Background: Although cardiac and pulmonary function can be measured precisely, evaluation of tissue perfusion remains elusive because it usually is inferred from subjective symptoms and imprecise signs of shock. The latter are indirect criteria used to assess the overall circulatory status as well as tissue perfusion but are not direct quantitative measures of perfusion. However, noninvasive transcutaneous oxygen (PtcO2) and carbon dioxide (PtcCO2) tensions, which directly measure skin oxygenation and CO2 retention, may be used to objectively evaluate skin oxygenation and perfusion in emergency patients beginning with resuscitation immediately after hospital admission.

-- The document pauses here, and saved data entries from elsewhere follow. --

Lemma first_from_spec p l c :
  cursor_ok c l ->
  match first_from p l c with
  | Some (index, x) =>
      exists pre post, rotation c l = pre ++ x :: post /\
        Forall (fun y => p y = false) pre /\ p x = true /\
        rotation ((index + 1) mod zlen l) l = post ++ pre ++ [x] /\
        cursor_ok ((index + 1) mod zlen l) l
  | None => Forall (fun y => p y = false) l
  end.
Proof.
  intros Hc. unfold first_from.
  pose proof (first_from_loop_spec p l c (length l) 0 Hc) as H.
  destruct (first_from_loop _ _ _ _ _) as [[index x]|].
  - destruct H as (pre & post & j & Er & Hpre & Hx & Hj & ->); [unfold zlen; lia|lia|].
    change (drop (Z.to_nat 0) (rotation c l)) with (rotation c l) in Er.
    assert (Hne : l <> []).
    { intros ->. unfold rotation in Er. rewrite drop_nil, take_nil in Er. by destruct pre. }
    assert (Hlen : 0 < zlen l) by (destruct l; [done|unfold zlen; cbn; lia]).
    destruct (rotation_step c l (pre ++ [x]) post) as [Er' Hc']; [done..| |].
    { by rewrite Er, <- app_assoc. }
    replace ((c + zlen (pre ++ [x])) mod zlen l) with (((c + j) mod zlen l + 1) mod zlen l)
      in Er', Hc'.
    2: { rewrite Z.add_mod_idemp_l by lia. f_equal. zlen_simpl. lia. }
    exists pre, post. by rewrite Er'.
  - rewrite <- (rotation_perm c l). apply H; [unfold zlen; lia|lia].
Qed.
End rotation.

Lemma index_of_Some {A} `{EqDecision A} (x : A) l i :
  index_of x l = Some i -> exists l1 l2, l = l1 ++ x :: l2 /\ i = length l1 /\
    remove_at i l = l1 ++ l2.
Proof.
  unfold index_of. destruct (list_find _ l) as [[j y]|] eqn:E; cbn; [|done].
  intros [= ->]. apply list_find_Some in E as (Hl & -> & _).
  exists (take i l), (drop (S i) l). split; [by rewrite take_drop_middle|].
  apply lookup_lt_Some in Hl. split; [|done]. rewrite length_take. lia.
Qed.

Lemma index_of_None {A} `{EqDecision A} (x : A) l : index_of x l = None -> x ∉ l.
Proof.
  unfold index_of. intros E%fmap_None. apply list_find_None in E. intros Hx.
  rewrite Forall_forall in E. by eapply E.
Qed.

(** The removed element is not before the cursor: the cursor stays, unless it
    was at the end. *)
Lemma removal_after a b c : 0 <= a -> 0 <= b -> 0 <= c ->
  cursorAfterRemoval a (a + b) (a + b + 1 + c) = if b + c =? 0 then 0 else a.
Proof.
  intros. unfold cursorAfterRemoval. cbv zeta.
  repeat (case_test; bool_hyps); lia.
Qed.

(** It is before the cursor: the cursor moves back by one. *)
Lemma removal_before a b c : 0 <= a -> 0 <= b -> 0 < c ->
  cursorAfterRemoval (a + 1 + b) a (a + 1 + b + c) = a + b.
Proof.
  intros. unfold cursorAfterRemoval. cbv zeta.
  repeat (case_test; bool_hyps); lia.
Qed.

Lemma zlen_zero {A} (l : list A) : zlen l = 0 -> l = [].
Proof. unfold zlen. destruct l; cbn; [done|lia]. Qed.

Lemma app_cons_eq_inv {A} (l1 : list A) x l2 u w :
  l1 ++ x :: l2 = u ++ w ->
  (exists v, l1 = u ++ v /\ w = v ++ x :: l2) \/ (exists v, u = l1 ++ x :: v /\ l2 = v ++ w).
Proof.
  intros [(v & -> & ->)|([|y v] & -> & Ev)]%app_eq_inv; [by eauto|..].
  - left. exists []. by rewrite !app_nil_r.
  - cbn in Ev. injection Ev as <- ->. eauto.
Qed.

(** Removing an element and moving the cursor as [cursorAfterRemoval] does
    removes it from the rotation and changes nothing else of it. *)
Lemma rotation_remove {A} c (l1 : list A) x l2 :
  cursor_ok c (l1 ++ x :: l2) ->
  let c' := cursorAfterRemoval c (zlen l1) (zlen (l1 ++ x :: l2)) in
  cursor_ok c' (l1 ++ l2) /\
  exists a b, rotation c (l1 ++ x :: l2) = a ++ x :: b /\ rotation c' (l1 ++ l2) = a ++ b.
Proof.
  intros Hc. cbv zeta. pose proof (zlen_nonneg l1). pose proof (zlen_nonneg l2).
  destruct (cursor_split _ _ Hc) as (u & w & E & -> & Hw). rewrite E, rotation_app.
  pose proof (zlen_nonneg u). pose proof (zlen_nonneg w).
  apply app_cons_eq_inv in E as [(v & -> & ->)|(v & -> & ->)].
  - pose proof (zlen_nonneg v).
    replace (zlen (u ++ v ++ x :: l2)) with (zlen u + zlen v + 1 + zlen l2) by (zlen_simpl; lia).
    rewrite zlen_app, removal_after by lia. split.
    + destruct (_ =? 0) eqn:E0; bool_hyps; unfold cursor_ok; zlen_simpl; lia.
    + exists v, (l2 ++ u). split; [by rewrite <- app_assoc|].
      destruct (_ =? 0) eqn:E0; bool_hyps.
      * rewrite (zlen_zero v), (zlen_zero l2) by lia. unfold rotation. cbn. by rewrite !app_nil_r.
      * by rewrite <- app_assoc, rotation_app, <- app_assoc.
  - pose proof (zlen_nonneg v).
    assert (0 < zlen w).
    { destruct w; [|unfold zlen; cbn; lia]. exfalso. specialize (Hw eq_refl). by destruct l1. }
    replace (zlen ((l1 ++ x :: v) ++ w)) with (zlen l1 + 1 + zlen v + zlen w) by (zlen_simpl; lia).
    replace (zlen (l1 ++ x :: v)) with (zlen l1 + 1 + zlen v) by (zlen_simpl; lia).
    rewrite removal_before by lia. split; [unfold cursor_ok; zlen_simpl; lia|].
    exists (w ++ l1), v. split; [by rewrite <- app_assoc|].
    by rewrite <- zlen_app, app_assoc, rotation_app, app_assoc.
Qed.

(** * Distance to an element *)

Section before.
Context {A : Type} `{EqDecision A}.
Implicit Types (l a b : list A) (w x : A).

(** The number of elements before [w]. *)
Fixpoint before w l : Z :=
  match l with
  | [] => 0
  | x :: l => if decide (x = w) then 0 else 1 + before w l
  end.

Lemma before_bounds w l : 0 <= before w l <= zlen l.
Proof.
  induction l as [|x l IH]; cbn [before]; [unfold zlen; cbn; lia|].
  rewrite zlen_cons. case_decide; lia.
Qed.

Lemma before_lt w l : w ∈ l -> before w l < zlen l.
Proof.
  induction l as [|x l IH]; cbn [before]; intros Hw; [by apply not_elem_of_nil in Hw|].
  rewrite zlen_cons. pose proof (zlen_nonneg l). case_decide as Hx; [lia|].
  apply elem_of_cons in Hw as [->|Hw]; [done|]. specialize (IH Hw). lia.
Qed.

Lemma before_skip w a b : w ∉ a -> before w (a ++ b) = zlen a + before w b.
Proof.
  induction a as [|x a IH]; cbn [before app]; intros Hw; [done|].
  apply not_elem_of_cons in Hw as [Hne Hw]. rewrite decide_False by done.
  rewrite zlen_cons, IH by done. lia.
Qed.

Lemma before_stop w a b : w ∈ a -> before w (a ++ b) = before w a.
Proof.
  induction a as [|x a IH]; cbn [before app]; intros Hw; [by apply not_elem_of_nil in Hw|].
  case_decide; [done|]. apply elem_of_cons in Hw as [->|Hw]; [done|]. by rewrite IH.
Qed.

Lemma before_insert w a x b :
  x <> w -> before w (a ++ b) <= before w (a ++ x :: b) <= before w (a ++ b) + 1.
Proof.
  intros Hx. induction a as [|y a IH]; cbn [before app].
  - rewrite decide_False by done. lia.
  - case_decide; lia.
Qed.
End before.

(** * The orders of a scheduler *)

(** The orders list every active key once: the scopes that have a key, and for
    each of them the units of its keys; the cursors point into them. *)
Record order_ok (keys : gset AdmissionKey) (scopeOrder : list string) (scopeCursor : Z)
    (unitOrder : gmap string (list Z)) (unitCursor : gmap string Z) : Prop := {
  or_scopes : NoDup scopeOrder;
  or_scope : forall scope, scope ∈ scopeOrder <-> is_Some (unitOrder !! scope);
  or_units : forall scope units, unitOrder !! scope = Some units ->
    units <> [] /\ NoDup units /\ forall u, u ∈ units <-> mkAdmissionKey scope u ∈ keys;
  or_key : forall key, key ∈ keys -> is_Some (unitOrder !! ak_AuthorizationScope key);
  or_cursor : cursor_ok scopeCursor scopeOrder;
  or_unitCursor : forall scope units, unitOrder !! scope = Some units ->
    cursor_ok (default 0 (unitCursor !! scope)) units;
  or_noCursor : forall scope, unitOrder !! scope = None -> unitCursor !! scope = None
}.

Definition ordered (s : EndpointScheduler) : Prop :=
  order_ok (dom (es_keys s)) (es_scopeOrder s) (es_scopeCursor s) (es_unitOrder s)
    (es_unitCursor s).

Lemma cursor_ok_app {A} c (l k : list A) : cursor_ok c l -> cursor_ok c (l ++ k).
Proof. unfold cursor_ok. rewrite zlen_app. pose proof (zlen_nonneg k). lia. Qed.

Lemma key_eta key : mkAdmissionKey (ak_AuthorizationScope key) (ak_UnitID key) = key.
Proof. by destruct key. Qed.

Lemma remember_ok keys key s :
  order_ok keys (es_scopeOrder s) (es_scopeCursor s) (es_unitOrder s) (es_unitCursor s) ->
  key ∉ keys ->
  let s' := rememberOrder s key in
  order_ok ({[key]} ∪ keys) (es_scopeOrder s') (es_scopeCursor s') (es_unitOrder s')
    (es_unitCursor s').
Proof.
  intros [Hs Hsc Hu Hk Hc Huc Hnc] Hnew. cbv zeta. unfold rememberOrder.
  set (scope := ak_AuthorizationScope key). set (units := default [] (es_unitOrder s !! scope)).
  assert (Hnu : ak_UnitID key ∉ units).
  { unfold units. destruct (es_unitOrder s !! scope) as [us|] eqn:E; cbn; [|apply not_elem_of_nil].
    destruct (Hu _ _ E) as (_ & _ & Hin). rewrite Hin. unfold scope. by rewrite key_eta. }
  assert (Hgoal : forall scopes,
    NoDup scopes -> (forall sc, sc ∈ scopes <-> sc = scope \/ sc ∈ es_scopeOrder s) ->
    cursor_ok (es_scopeCursor s) scopes ->
    order_ok ({[key]} ∪ keys) scopes (es_scopeCursor s)
      (<[scope := units ++ [ak_UnitID key]]> (es_unitOrder s)) (es_unitCursor s)).
  { intros scopes Hn Hin Hcur. constructor; try done.
    - intros sc. rewrite Hin, Hsc, lookup_insert_is_Some'. split; intros [->|?]; auto.
    - intros sc us [[<- <-]|[Hne E]]%lookup_insert_Some.
      + split; [by destruct units|]. split.
        * apply NoDup_app. split; [|split; [|apply NoDup_singleton]].
          -- unfold units. destruct (es_unitOrder s !! scope) eqn:E; cbn; [|constructor].
             by apply Hu in E as (_ & ? & _).
          -- by intros u Hin' ->%list_elem_of_singleton.
        * intros u. rewrite elem_of_app, list_elem_of_singleton, elem_of_union, elem_of_singleton.
          assert (Hus : u ∈ units <-> mkAdmissionKey scope u ∈ keys).
          { unfold units. destruct (es_unitOrder s !! scope) eqn:E; cbn.
            - by apply Hu in E as (_ & _ & ?).
            - split; [by intros ?%not_elem_of_nil|]. intros [us E']%Hk. cbn in E'. congruence. }
          rewrite Hus. unfold scope. destruct key; cbn.
          split; [intros [?| ->]; auto|intros [[= ->]|?]; auto].
      + destruct (Hu _ _ E) as (? & ? & Hin'). conj; try done. intros u. rewrite Hin'.
        rewrite elem_of_union, elem_of_singleton. split; [by right|].
        intros [<-|?]; [|done]. by destruct Hne.
    - intros k [->%elem_of_singleton|Hin']%elem_of_union; apply lookup_insert_is_Some;
        [by left|]. destruct (decide (scope = ak_AuthorizationScope k)); [by left|right; eauto].
    - intros sc us [[<- <-]|[Hne E]]%lookup_insert_Some; [|by eapply Huc].
      unfold units. destruct (es_unitOrder s !! scope) as [us|] eqn:E; cbn.
      + apply cursor_ok_app. by eapply Huc.
      + rewrite (Hnc _ E). cbn. unfold cursor_ok. lia.
    - intros sc [E _]%lookup_insert_None. by apply Hnc. }
  destruct (bool_decide (scope ∈ es_scopeOrder s)) eqn:Hin; bool_hyps;
    (case_bool_decide as Hx; [by destruct Hnu|]); cbn.
  - apply Hgoal; [done| |done].
    intros sc. split; [auto|]. by intros [->|?].
  - apply Hgoal.
    + apply NoDup_app. split; [done|]. split; [|apply NoDup_singleton].
      by intros sc Hin' ->%list_elem_of_singleton.
    + intros sc. rewrite elem_of_app, list_elem_of_singleton. split; intros [?|?]; auto.
    + by apply cursor_ok_app.
Qed.

Definition scope_rotation (s : EndpointScheduler) : list string :=
  rotation (es_scopeCursor s) (es_scopeOrder s).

Objective: This study was a preliminary evaluation of tissue oxygenation and perfusion by objective PtcO2 and PtcCO2 patterns in severely injured surviving and nonsurviving patients; specifically, the aim was to describe time patterns that may be used as early warning signs of circulatory dysfunction and death.
Design: Prospective descriptive study of a consecutive series of severely injured emergency patients.
Setting: University-affiliated Level I trauma center and intensive care unit.
Patients and methods: Forty-eight consecutive severely injured patients were prospectively monitored by PtcO2 and PtcCO2 sensors immediately after emergency admission.
Results: Compared with survivors, patients who died had significantly lower PtcO2 and higher PtcCO2 values beginning with the early stage of resuscitation. All patients who maintained PtcO2 >150 torr (19.99 kPa) throughout monitoring survived. Periods of PtcO2 <50 torr (6.66 kPa) for >60 mins or PtcCO2 >60 torr (8.00 kPa) for >30 mins were associated with 90% mortality and 100% morbidity.
Conclusion: PtcO2 and PtcCO2 monitoring continuously evaluate tissue perfusion and serve as early warning in critically injured patients during resuscitation immediately after hospital admission.